What is expected >> Reproduce the entries below exactly, but only from the line containing "b ∧ ¬ batch_done b" to the line containing "whatever is written in between. *)", inclusive.

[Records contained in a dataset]
━━━━━━━━━━━━━━━━
Lemma interrupt_batches guard l cs db db' done :
  interrupt_candidates guard l cs db = Ok (db', done) → batches db' = batches db.
Proof.
  unfold interrupt_candidates. intros ([db1 d] & Hf & [= <- <-])%bind_ok. simpl. revert Hf.
  apply (for_fold_inv (λ _ st, batches st.1 = batches db) _ _ _ (db1, d)); [done|].
  intros pre x [db2 d2] [db3 d3] Hk ([db4 n] & Hu & [= <- <-])%bind_ok. simpl in *.
  by rewrite (update_batches _ _ _ _ _ Hu).
Qed.

Lemma append_batches now id1 id2 id sv inst strm out db db' o :
  append_update_output_if_owned now id1 id2 id sv inst strm out db = Ok (db', o) →
  batches db' = batches db.
Proof.
  unfold append_update_output_if_owned. intros Ha.
  destruct (find_all _ db) as [|[x r] l]; [by injection Ha as <- <-|].
  destruct (output_truncated r); [by injection Ha as <- <-|].
  destruct (_ && _); apply bind_ok in Ha as ([db1 n] & Hu%update_batches & Ha);
    (destruct (n =? 1); [|by injection Ha as <- <-]); [by injection Ha as <- <-|].
  destruct (str_is_empty _); by injection Ha as <- <-.
Qed.

(** Statements that are not about batches leave them alone. *)
Ltac same_batches :=
  repeat first
    [ progress inv_ok
    | match goal with
      | H : update_many _ _ _ = Ok (_, _) |- _ => apply update_batches in H
      | H : update_many _ _ _ = Ok ?p |- _ => is_var p; destruct p; apply update_batches in H
      | H : interrupt_candidates _ _ _ _ = Ok _ |- _ => apply interrupt_batches in H
      | H : (_, _) = (_, _) |- _ => injection H as H; subst
      | H : Ok (_, _) = Ok (_, _) |- _ => injection H as H; subst
      | H : (if ?b then _ else _) = Ok _ |- _ => destruct b
      | H : (let '(_, _) := ?p in _) = Ok _ |- _ => destruct p
      | H : match ?x with _ => _ end = Ok _ |- _ => destruct x eqn:?
      end ]; simpl in *; try congruence.

(** A finished batch stays as it is. *)
Lemma batch_done_step db db' batch b :
  guarded_step db db' → batches db !! batch = Some b → batch_done b →
  batches db' !! batch = Some b.
Proof.
  intros Hs Hb Hd.
  destruct Hs as
    [now id p db db' Hid _ Hc|batch' b' db Hnew|id db db' n Hu|now id db db' n Hu|id s m db db' n Hu
    |l db|now rec0 id sv inst inter db db' o Hu|now id1 id2 id sv inst strm out db db' o Hu
    |now id sv inst s e out fv tv db db' n Hu|now id sv inst s e out v db db' n Hu
    |now ex0 hint id e out db db' n Hu|hint id db db' Hu|now id sv db db' n Hu
    |now rec0 v nr e db db' o Hu|id sv inst db db' n Hu|now sv inst cs db db' l Hu
    |now cs db db' l Hu|now hosts db db' n Hu|add now budget grace db db' l Hu
    |now ids db db' l Hu|now batch' tenant db];
    try (by rewrite (update_batches _ _ _ _ _ Hu));
    try (by rewrite (interrupt_batches _ _ _ _ _ _ Hu)).
  - by apply commit_ok in Hc as [-> _].
  - simpl. rewrite lookup_insert_ne; [done|]. congruence.
  - done.
  - unfold claim_or_replay_update_start_db in Hu. same_batches.
  - by rewrite (append_batches _ _ _ _ _ _ _ _ _ _ _ Hu).
  - unfold fail_pending_unowned_update, finalize_post_update in Hu. same_batches.
  - unfold finalize_post_update in Hu. same_batches.
  - unfold apply_awaiting_restart_version_check in Hu. same_batches.
  - unfold mark_orchestrator_inprogress_as_failed_on_reconnect in Hu. same_batches.
  - unfold reap_overdue_updates in Hu. same_batches.
  - unfold reap_stalled_pending_updates in Hu. same_batches.
  - unfold maybe_complete_batch. case_match; [done|]. destruct (batches db !! batch') eqn:E; [|done].
    case_decide as Hf; [done|]. simpl. rewrite lookup_insert_ne; [done|]. intros ->.
    rewrite Hb in E. by injection E as <-.
Qed.

Lemma batch_done_steps db db' batch b :
  rtc guarded_step db db' → batches db !! batch = Some b → batch_done b →
  batches db' !! batch = Some b.
Proof. induction 1; eauto using batch_done_step. Qed.

(** What a completion requires and records. *)
Lemma complete_some now batch tenant db db' info :
  maybe_complete_batch now batch tenant db = (db', Some info) →
  (∀ id r, histories db !! id = Some r → batch_id (orig r) = Some batch → status r ∉ unfinished)
  ∧ bc_batch_id info = batch
  ∧ failed_count info = count_rows (batch_is batch &&& status_is Failed) db
  ∧ completed_count info = count_rows (batch_is batch &&& status_is Completed) db
  ∧ bc_status info = (if 0 <? failed_count info then BatchPartiallyCompleted else BatchCompleted)
  ∧ ∃ b, batches db !! batch = Some b ∧ ¬ batch_done b
      ∧ batches db' !! batch = Some (complete_batch_row (bc_status info) now b).
Proof.
  unfold maybe_complete_batch. destruct (0 <? count_rows _ db) eqn:E0; [done|].
  destruct (batches db !! batch) as [b|] eqn:Eb; [|done].
  case_decide as Hd; [done|]. intros [= <- <-]. simpl.
  split_and!; [|done..|exists b; rewrite lookup_insert_eq; by split_and!].
  intros id r Hr Hbat Hin. apply Nat.ltb_ge in E0.
  assert (count_rows (batch_is batch &&& status_in unfinished) db = 0) as Hz by lia.
  apply (proj1 (count_rows_zero _ _) Hz) in Hr. unfold batch_is, status_in in Hr.
  by rewrite !bool_decide_true in Hr.
Qed.

(** A batch completes exactly once: the completion that is reported is the first, no
    update of the batch was unfinished then, it counts the failed and completed updates and
    is partial iff one failed; and no later completion of the same batch is ever reported,
    whatever is written in between. *)
Theorem batch_completes_once now batch tenant db db1 info db2 now' tenant' :
  maybe_complete_batch now batch tenant db = (db1, Some info) →
  rtc guarded_step db1 db2 →
  (∀ id r, histories db !! id = Some r → batch_id (orig r) = Some batch → status r ∉ unfinished)
  ∧ bc_status info = (if 0 <? count_rows (batch_is batch &&& status_is Failed) db
                      then BatchPartiallyCompleted else BatchCompleted)
  ∧ completed_count info = count_rows (batch_is batch &&& status_is Completed) db
  ∧ (maybe_complete_batch now' batch tenant' db2).2 = None.
Proof.
  intros Hc Hs. destruct (complete_some _ _ _ _ _ _ Hc) as (Hun & _ & Hf & Hcc & Hst & b & Hb & _ & Hb1).
  split_and!; [done|by rewrite Hst, Hf|done|].
  assert (batches db2 !! batch = Some (complete_batch_row (bc_status info) now b)) as Hb2.
  { eapply batch_done_steps; [exact Hs|exact Hb1|]. unfold batch_done. simpl.
    rewrite Hst. destruct (0 <? _); auto. }
  unfold maybe_complete_batch.
  destruct (0 <? count_rows (batch_is batch &&& status_in unfinished) db2); [done|].
  rewrite Hb2, decide_True; [done|]. simpl.
  rewrite Hst. destruct (0 <? _); auto.
Qed.

(** A batch none of whose updates succeeded is reported completed: interrupted updates
    count neither as failed nor as unfinished. *)
Theorem interrupted_batch_completed now batch tenant db b :
  (∀ id r, histories db !! id = Some r → batch_id (orig r) = Some batch → status r = Interrupted) →
  batches db !! batch = Some b → b_status b = BatchInProgress →
  (maybe_complete_batch now batch tenant db).2
  = Some (mkCompletion batch tenant BatchCompleted (total_count b) 0 0).
Proof.
  intros Hint Hb Hst. unfold maybe_complete_batch.
  assert (∀ P, (∀ r, status r = Interrupted → P r = false) →
    count_rows (batch_is batch &&& (λ _ r, P r)) db = 0) as Hz.
  { intros P HP. apply count_rows_zero. intros id r Hr. unfold batch_is.
    destruct (bool_decide_reflect (batch_id (orig r) = Some batch)); [|done]. simpl.
    by apply HP, (Hint id). }
  assert (count_rows (batch_is batch &&& status_in unfinished) db = 0) as H1
    by (apply (Hz (status_in unfinished batch)); intros r Hi; unfold status_in; by rewrite Hi).
  assert (count_rows (batch_is batch &&& status_is Failed) db = 0) as H2
    by (apply (Hz (status_is Failed batch)); intros r Hi; unfold status_is; by rewrite Hi).
  assert (count_rows (batch_is batch &&& status_is Completed) db = 0) as H3
    by (apply (Hz (status_is Completed batch)); intros r Hi; unfold status_is; by rewrite Hi).
  rewrite H1, H2, H3. simpl. rewrite Hb, decide_False; [done|].
  rewrite Hst. naive_solver.
Qed.

(** ** The unique indexes *)

(** A list of keys is duplicate-free iff no two rows have the same. *)
Lemma omap_rows_nodup {K} (f : Row → option K) (m : gmap Uuid Row) :
  NoDup (omap f (map_to_list m).*2) ↔
  ∀ i j x y k, m !! i = Some x → m !! j = Some y → f x = Some k → f y = Some k → i = j.
Proof.
  induction m as [|id r m Hid Hfresh IH] using map_first_key_ind.
  - rewrite map_to_list_empty. split; [done|constructor].
  - rewrite map_to_list_insert_first_key by done. simpl.
    assert (∀ k, k ∈ omap f (map_to_list m).*2 ↔ ∃ i x, m !! i = Some x ∧ f x = Some k) as Hin.
    { intros k. rewrite list_elem_of_omap. setoid_rewrite list_elem_of_fmap. split.
      - intros (x & ([i x'] & -> & Hx%elem_of_map_to_list) & Hk). by exists i, x'.
      - intros (i & x & Hx & Hk). exists x. split; [|done]. exists (i, x).
        by rewrite elem_of_map_to_list. }
    assert ((∀ i j x y k, <[id:=r]> m !! i = Some x → <[id:=r]> m !! j = Some y →
        f x = Some k → f y = Some k → i = j) ↔
      (∀ k, f r = Some k → k ∉ omap f (map_to_list m).*2) ∧ NoDup (omap f (map_to_list m).*2)) as ->.
    { rewrite IH. setoid_rewrite Hin. split.
      - intros Hall. split.
        + intros k Hk (i & x & Hx & Hkx). assert (i ≠ id) as Hne by congruence.
          destruct Hne. by apply (Hall i id x r k); rewrite ?lookup_insert_eq, ?lookup_insert_ne by congruence.
        + intros i j x y k Hx Hy. apply Hall; by rewrite lookup_insert_ne by congruence.
      - intros [Hr Hall] i j x y k. rewrite !lookup_insert_Some.
        intros [[-> <-]|[Hi Hx]] [[-> <-]|[Hj Hy]] Hkx Hky; eauto; exfalso; eapply Hr; eauto. }
    destruct (f r) as [k|]; [rewrite NoDup_cons|]; naive_solver.
Qed.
━━━━━━━━━━━━━━━━
Problem solution >>
  ∧ ∃ b, batches db !! batch = Some b ∧ ¬ batch_done b
      ∧ batches db' !! batch = Some (complete_batch_row (bc_status info) now b).
Proof.
  unfold maybe_complete_batch. destruct (0 <? count_rows _ db) eqn:E0; [done|].
  destruct (batches db !! batch) as [b|] eqn:Eb; [|done].
  case_decide as Hd; [done|]. intros [= <- <-]. simpl.
  split_and!; [|done..|exists b; rewrite lookup_insert_eq; by split_and!].
  intros id r Hr Hbat Hin. apply Nat.ltb_ge in E0.
  assert (count_rows (batch_is batch &&& status_in unfinished) db = 0) as Hz by lia.
  apply (proj1 (count_rows_zero _ _) Hz) in Hr. unfold batch_is, status_in in Hr.
  by rewrite !bool_decide_true in Hr.
Qed.

(** A batch completes exactly once: the completion that is reported is the first, no
    update of the batch was unfinished then, it counts the failed and completed updates and
    is partial iff one failed; and no later completion of the same batch is ever reported,
    whatever is written in between. *)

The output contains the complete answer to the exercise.